The crawlspace was at one time a storage area for whatever enterprises had occupied the first floor of the building. In the corners were dusty wooden crates, stacks of flattened and twined cardboard boxes, plastic milk crates.
Jessica Maglite around the corners. The crawlspace measured the approximate size of the building above, that being sixteen by twenty-five or so. Rusted iron pipes and commercial-gauge electrical wire ran overhead. To her left, near the front of the building, was a sanitary stack. Between the joists overhead a spider had spun a silken, silvery web, spanning the trusses. Small carcasses hung from its outer edges.

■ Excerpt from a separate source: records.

Lemma mremap_move_ok k ms L old_addr old_size new_size a :
  sp_ok (k_w k) (ms_table ms) (areas ms) L → user_range old_addr old_size → (PAGE_SIZE | old_addr) →
  old_size ≤ new_size ≤ 2 ^ 38 → (PAGE_SIZE | new_size) →
  areas ms !! first_page old_addr = Some a → get_end a = last_page (old_addr + old_size) →
  map_type a = Framed → is_shared a = false → backing_file a = None → anonymous_shared_frames a = None →
  2 * Z.of_nat (length (frames_of a)) ≤ mm_free (k_w k) →
  ∃ r k' ms', mremap_move_private_anon k ms old_addr old_size new_size = Some (r, k', ms') ∧
    match r with
    | inl e => e = ENOMEM ∧ k' = k ∧ ms' = ms ∧ ∀ x, search_base ≤ x → free_range (areas ms) x new_size → USER_APP_MAX_SIZE ≤ x + new_size
    | inr new_addr => user_range new_addr new_size ∧ free_range (areas ms) new_addr new_size ∧ ms' = with_areas (areas ms') ms ∧ k' = with_w (k_w k') k ∧
        sp_ok (k_w k') (ms_table ms) (areas ms') L ∧ held (areas ms') ≡ₚ held (areas ms) ∧
        stable (ms_table ms) (λ v, inside a v ∨ first_page new_addr ≤ v < last_page (new_addr + new_size))
          (held (areas ms) ++ L) (k_w k) (k_w k') ∧
        let δ := first_page new_addr - first_page old_addr in
        (∀ v, inside a v → mm_find (k_w k') (ms_table ms) (v + δ) = mm_find (k_w k) (ms_table ms) v) ∧
        ∀ v, page_at (areas ms') v = if decide (first_page new_addr ≤ v < last_page (new_addr + new_size))
          then Some (with_frame (data_frames a !! (v - δ)) (page_of a (v - δ)))
          else if decide (inside a v) then None else page_at (areas ms) v
    end.
Proof.
  intros Hs Hr Hal Hns Haln Hk He Hty Hsh Hbf Han Hfree. pose proof (sp_tree _ _ _ _ Hs) as Hm.
  destruct (to_area _ Hm _ _ Hk) as [Hst Ha]. destruct (user_range_ok _ _ Hr) as (Hadd & Hfl & Hce). destruct Hr as (Hr0 & Hr1 & Hr2).
  unfold mremap_move_private_anon. rewrite (proj2 (Z.eqb_neq _ _)), (proj2 (Z.ltb_ge _ _)) by lia. cbn [orb].
  rewrite Hadd, Hfl, Hce. cbn [mbind option_bind]. rewrite Hk.
  destruct (find_free_ok (areas ms) new_size Hm ltac:(lia)) as (r & Hfind & Hspec). rewrite Hfind. cbn [mbind option_bind].
  destruct r as [na|]; [|exists (inl ENOMEM), k, ms; by split_and!].
  destruct Hspec as (Hb & Hnal & Hlt & Hfr & _).
  assert (user_range na new_size) as Hur by (destruct (whole_pages_range (areas ms) new_size Hm ltac:(lia) Haln) as [(_ & _ & Hx)|[? _]]; [apply placed_range; [done|lia|by apply Hx]|done]).
  destruct (user_range_ok _ _ Hur) as (Hadd' & Hfl' & Hce'). destruct (user_range_pages _ _ Hur) as [Hnp Hntop].
  rewrite Hadd', Hfl', Hce'. cbn [mbind option_bind]. rewrite He, Hty, (ao_size _ Ha), Hsh, Hbf, Han, <-Hst.
  rewrite !Z.eqb_refl. cbn [negb orb bool_decide]. rewrite !bool_decide_true by done. cbn [negb orb].
  set (os := first_page old_addr) in *. set (oe := last_page (old_addr + old_size)) in *. set (ns := first_page na) in *. set (ne := last_page (na + new_size)) in *.
  set (tr := translate_vpn os oe ns ne). set (δ := ns - os).
  assert (oe - os ≤ ne - ns) as Hlen.
  { unfold oe, os, ne, ns. rewrite !aligned_pages by done. pose proof (last_page_mono old_size new_size ltac:(lia)). lia. }
  assert (∀ v f, (v, f) ∈ bt_entries (data_frames a) → data_frames a !! v = Some f ∧ inside a v) as Hres.
  { intros v f Hin%elem_of_entries. split; [done|]. by destruct (ao_frames _ Ha _ _ Hin). }
  assert (∀ v, inside a v → os ≤ v < oe ∧ ns ≤ v + δ < ne) as Hins by (intros v; unfold inside, δ; lia).
  assert (∀ v f, (v, f) ∈ bt_entries (data_frames a) → tr v = inr (v + δ)) as Htr.
  { intros v f [_ [? ?]%Hins]%Hres. unfold tr, δ. apply translate_vpn_ok; [done|unfold δ in *; lia|unfold user_top in Hntop; lia]. }
  assert (∀ v, ns ≤ v < ne → page_at (areas ms) v = None) as Hnone by (intros v Hv; by apply Hfr).
  assert (movable (k_w k) (ms_table ms) δ (bt_entries (data_frames a))) as Hmv.
  { intros v f Hvf. destruct (Hres _ _ Hvf) as [Hf Hin]. destruct (Hins v Hin) as [H1 H2].
    assert (0 ≤ v + δ < user_top) as Hr' by lia. split_and!.
    - by apply uvpn_top, inside_range with a.
    - by apply uvpn_top.
    - apply (find_absent _ _ _ _ _ Hs Hr'). by rewrite Hnone.
    - intros ([x g] & Hx & Hxl)%list_elem_of_fmap. simpl in Hx. destruct (Hres _ _ Hxl) as [_ Hxin]. specialize (Hnone _ H2).
      rewrite Hx, (page_at_area _ os a) in Hnone by done. done.
    - destruct (find_resident _ _ _ _ v (page_of a v) f Hs (page_at_area _ os a v Hm Hk Hin) Hf) as (e & Hfe & Hpf).
      exists e. split_and!; [done|apply Hpf|apply Hpf]. }
  rewrite (validate_ok _ _ tr δ (bt_entries (data_frames a)) _ Hmv) by (try done; exact Htr).
  assert (length (bt_entries (data_frames a)) = length (frames_of a)) as Hlf.
  { unfold frames_of. rewrite length_fmap. by rewrite bt_entries_perm. }
  destruct (move_loop_ok (ms_table ms) tr δ (held (areas ms) ++ L) (bt_entries (data_frames a)) (k_w k) (sp_mm _ _ _ _ Hs) (sp_table _ _ _ _ Hs)
    (bt_keys_nodup _) Hmv Htr ltac:(by rewrite Hlf)) as (w' & Hl & Hok' & Hmem' & Htab' & Hf').
  rewrite Hl. cbn [mbind option_bind].
  destruct (move_frames_ok tr δ (bt_entries (data_frames a)) ∅ (bt_keys_nodup _)) as (d & Hmf & Hdin & Hdout & Hdp).
  { intros v f Hvf. split; [by eapply Htr|apply lookup_empty]. }
  rewrite Hmf. cbn [mbind option_bind]. unfold SimpleRange_new. rewrite (proj2 (Z.leb_le ns ne)) by lia. cbn [mbind option_bind].
  assert (∀ v, d !! v = data_frames a !! (v - δ)) as Hd.
  { intros v. destruct (data_frames a !! (v - δ)) as [f|] eqn:Hv.
    - replace v with (v - δ + δ) by lia. apply Hdin. by apply elem_of_entries.
    - rewrite Hdout; [apply lookup_empty|]. change ((bt_entries (data_frames a)).*1) with (bt_keys (data_frames a)).
      rewrite elem_of_bt_keys, Hv. by intros [? ?]. }
  assert (get_start a + δ = ns) as Hsd by (unfold δ; lia).
  destruct (tree_move (areas ms) os a d δ ne Hm Hk Hty Hbf ltac:(lia) ltac:(unfold δ; lia) Hntop Hd) as (Hdel & Ht & Hv); [by rewrite Hsd|].
  rewrite Hsd in Hdel, Ht, Hv. rewrite Hdel. set (a' := with_range _ _) in *.
  assert (frames_of a' ≡ₚ frames_of a) as Hfa.
  { unfold frames_of, a'. simpl. rewrite Hdp, map_to_list_empty, app_nil_r, <-list_fmap_compose. rewrite <-bt_entries_perm. done. }
  assert (held (<[ns := a']> (delete os (areas ms))) ≡ₚ held (areas ms)) as Hh.
  { rewrite held_insert by done. rewrite Hfa. by rewrite <-held_delete. }
  assert (∀ v, v ∈ (bt_entries (data_frames a)).*1 ↔ is_Some (data_frames a !! v)) as Hkeys by (intros v; apply elem_of_bt_keys).
  assert (∀ v, is_Some (data_frames a !! v) → inside a v) as Hki by (intros v [f Hf]; by destruct (ao_frames _ Ha _ _ Hf)).
  assert (∀ v, ns ≤ v < ne → ¬ inside a v) as Hdis.
  { intros v Hx Hin. specialize (Hnone v Hx). by rewrite (page_at_area _ os a) in Hnone. }
  eexists (inr na), _, _. split; [done|]. split; [done|]. split; [done|]. do 2 (split; [done|]). split; [|split; [done|split; [|split; [|exact Hv]]]].
  - split; [exact Ht|eapply mm_ok_perm; [exact Hok'|]; by rewrite Hh|by apply Htab', Hs|]. intros v Hvr. cbn [areas with_areas k_w with_w].
    rewrite Hv, Hf' by (by apply uvpn_top). destruct (decide (ns ≤ v < ne)) as [Hx|Hx].
    + rewrite decide_False by (rewrite Hkeys; intros [_ ?%Hki]; by apply (Hdis v)).
      destruct (data_frames a !! (v - δ)) as [f|] eqn:Hf.
      * rewrite decide_True by (rewrite Hkeys, Hf; by split). pose proof (Hki (v - δ) ltac:(by rewrite Hf)) as Hin.
        pose proof (sp_pte _ _ _ _ Hs (v - δ) (inside_range _ _ Ha Hin)) as Hp. rewrite (page_at_area _ os a) in Hp by done.
        unfold pte_ok in *. simpl in *. by rewrite Hf in Hp.
      * rewrite decide_False by (rewrite Hkeys, Hf; intros [_ [? ?]]; done). unfold pte_ok. simpl. apply (find_absent _ _ _ _ _ Hs Hvr). by rewrite Hnone.
    + rewrite (decide_False (P := _ ∧ v - δ ∈ _)) by (rewrite Hkeys; intros [_ ?%Hki%Hins]; unfold δ in *; lia).
      destruct (decide (inside a v)) as [Hin|Hin].
      * unfold pte_ok. simpl. destruct (decide _) as [|Hn]; [done|]. apply (find_absent _ _ _ _ _ Hs Hvr).
        rewrite (page_at_area _ os a) by done. simpl. rewrite Hkeys in Hn. apply eq_None_not_Some. tauto.
      * rewrite decide_False by (rewrite Hkeys; intros [_ ?%Hki]; done). by apply Hs.
  - split; [done|done|]. intros t v Hu Htn. cbn [k_w with_w]. rewrite Hf' by done. rewrite !decide_False; [done| |]; rewrite Hkeys; intros [-> ?%Hki].
    + pose proof (Hins _ H) as [_ ?]. replace (v - δ + δ) with v in * by lia. tauto.
    + tauto.
  - intros v Hin. cbn [k_w with_w]. change (mm_find w' (ms_table ms) (v + δ) = mm_find (k_w k) (ms_table ms) v). destruct (Hins v Hin) as [_ Hn]. rewrite Hf' by (apply uvpn_top; lia).
    rewrite decide_False by (rewrite Hkeys; intros [_ ?%Hki]; by apply (Hdis (v + δ))).
    replace (v + δ - δ) with v by lia. destruct (decide _) as [|Hnk]; [done|]. rewrite Hkeys in Hnk.
    rewrite !(find_absent _ _ _ _ _ Hs); [done| | | |].
    + by apply inside_range with a.
    + rewrite (page_at_area _ os a) by done. simpl. apply eq_None_not_Some. tauto.
    + lia.
    + by rewrite Hnone.
Qed.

In the center of the crawlspace were three large wooden boxes.
The boxes were not aligned in a row. The center box was off to one side, forming, from Jessica’s perspective, a blocky letter C. Each cube measured about thirty inches, each a different color—one yellow, one blue, one red.
The three marks on the page of the Bible, she thought. The red, blue, and yellow squares.
She looked at the first box, the one painted yellow. She knew this one had been opened. There was a slight gap between the door on top and the sides, a gap of an inch or so. Jessica was concerned that the person who opened it had been Officer Caruso, a clear breach of procedure. In a situation such as this, all kinds of precautions could have, and should have, been taken.